Figure 6. Reconstitution of cell therapy–associated clonotypes following adoptive immunotherapy.

The 20 most prevalent CDR3 sequences in the cell therapy product from each patient were determined. (A) Colored slices in each pie chart represent the proportion of the top 20 clonotypes relative to productive clonotypes isolated from each cell therapy product. Gray slices represent CDR3 sequences that are not in the top 20 clonotypes. (B) The top 20 clonotypes from patient-specific cell therapy products were tracked over time in the corresponding patients. Colors match the CDR3 sequences in the pie charts in A.

Figure 7. Tracking the association between significant clonotypic expansions and presence in the cell therapy products.

The significantly expanded clonotypes from each patient (as outlined in Figure 1) were assessed for their presence in the T cell therapy products. Data represent the frequency of significantly expanded clonotypes associated with the T cell therapy (T cell therapy), present pretherapy but not detected in the cell therapy (Present), and not present pretherapy and not detected in the cell therapy (Not present).

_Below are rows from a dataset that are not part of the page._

(** ** strsep *)

Lemma strsep_span_ok delim ds c : forall fuel p, string_at delim p ds -> (length ds <= fuel)%nat ->
  strsep_span fuel delim p c = Done ((c =? 0) || bool_decide (c ∈ ds)).
Proof.
  induction ds as [| d ds IH]; intros fuel p H Hf; (destruct fuel as [| fuel]; cbn [strsep_span]; cbn [length] in Hf; [try lia |]);
    rewrite (string_get _ _ _ H), bind_Done_l, (string_nul _ _ _ H).
  1,2: cbn [hd0 head default]; rewrite (Z.eqb_sym 0 c), bool_decide_true by done; destruct (c =? 0); [done |];
    by rewrite bool_decide_false by (by apply not_elem_of_nil).
  rewrite hd0_cons, bool_decide_false by done. destruct (Z.eqb_spec d c) as [-> | Hc].
  - rewrite (bool_decide_true (c ∈ c :: ds)) by (by left). by rewrite orb_true_r.
  - rewrite (IH fuel (p + 1)) by (first [by eapply string_next | lia]). do 2 f_equal. apply bool_decide_ext. rewrite elem_of_cons. naive_solver.
Qed.

(** The string up to the first delimiter, and what follows the delimiter, if there
    is one. *)
Fixpoint field (ds l : list Z) : list Z * option (list Z) :=
  match l with
  | [] => ([], None)
  | c :: l => if bool_decide (c ∈ ds) then ([], Some l) else let '(t, r) := field ds l in (c :: t, r)
  end.

Lemma strsep_loop_ok delim ds : string_at delim 0 ds -> forall l fuel mem A C p,
  mem = A ++ l ++ 0 :: C -> p = zlen A -> Forall (fun c => 0 < c < 256) l -> (length l <= fuel)%nat ->
  strsep_loop fuel mem delim p =
    Done (match field ds l with
          | (t, Some r) => (A ++ t ++ 0 :: r ++ 0 :: C, Some (p + zlen t + 1))
          | (t, None) => (mem, None)
          end).
Proof.
  intros Hd. induction l as [| c l IH]; intros fuel mem A C p -> -> HF Hf;
    (destruct fuel as [| fuel]; cbn [strsep_loop]; cbn [length] in Hf; [try lia |]).
  1,2: rewrite (aget_at (A ++ [] ++ 0 :: C) _ A 0 C), bind_Done_l by done;
    rewrite (strsep_span_ok _ ds), bind_Done_l by (first [done | apply string_bound in Hd; lia]); done.
  rewrite (aget_at (A ++ (c :: l) ++ 0 :: C) _ A c (l ++ 0 :: C)), bind_Done_l by (first [by lnorm | done]).
  rewrite (strsep_span_ok _ ds), bind_Done_l by (first [done | apply string_bound in Hd; lia]).
  pose proof (Forall_inv HF) as Hc. cbn beta in Hc. rewrite (proj2 (Z.eqb_neq c 0)) by lia. cbn [orb field].
  destruct (bool_decide (c ∈ ds)).
  - rewrite (aput_at (A ++ (c :: l) ++ 0 :: C) _ 0 A c (l ++ 0 :: C)), bind_Done_l by (first [by lnorm | done]).
    unfold mret, outcome_ret. unfold zlen. cbn. by rewrite Z.add_0_r.
  - rewrite (IH fuel _ (A ++ [c]) C) by (first [by lnorm | zl | by eapply Forall_inv_tail | lia]).
    destruct (field ds l) as [t [r |]]; [| done]. lnorm. rewrite zlen_cons. pairs. f_equal. lia.
Qed.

Figure 8. CMV-specific T cell frequency and phenotype following ACT.

The frequency and phenotype of CMV-specific T cells pretherapy and at long-term follow-up were assessed using HLA-matched MHC multimer analysis and the expression of CD27, CD28, CD45RA, CD57, CCR7, and CD95. (A) Data represent the frequency of HLA-matched MHC multimer–specific T cells (left axis) overlaid with the frequency of CMV-specific IFN-γ–producing CD8⁺ T cells (right axis). (B) Concatenated files were prepared from patient samples at each time point and tSNE analysis used to establish phenotypic populations in CD8⁺ T cells, including naive, central memory (CM1 and CM2), and effector memory (EM1, EM2, and EM3). The gating strategy for each population and fluorescence intensity for each surface marker are shown in Supplemental Figure 3. Left panels represent the CD8⁺ T cell populations in 4 responding patients. Data in the middle and right panels are overlaid with the corresponding MHC multimer–specific population.

Figure 9. T cell phenotypic changes in SOT recipients following ACT.

Concatenated files were prepared from patient samples at each time point and tSNE analysis used to establish phenotypic populations in CD8⁺ T cells. (A) Data represent the proportion of memory CD8⁺ T cell populations in total CD8⁺ T cells following ACT. (B) T cell polyfunctionality was assessed following stimulation with the CMV peptide pool used to generate the cell therapy. Polyfunctional cells were defined as those T cells exhibiting 2 or more functions (typically IFN-γ⁺CD107a⁺TNF^+/–). Monofunctional cells were those capable of producing only 1 function (typically IFN-γ⁺). Data represent the proportion of polyfunctional or monofunctional CD8⁺ T cells.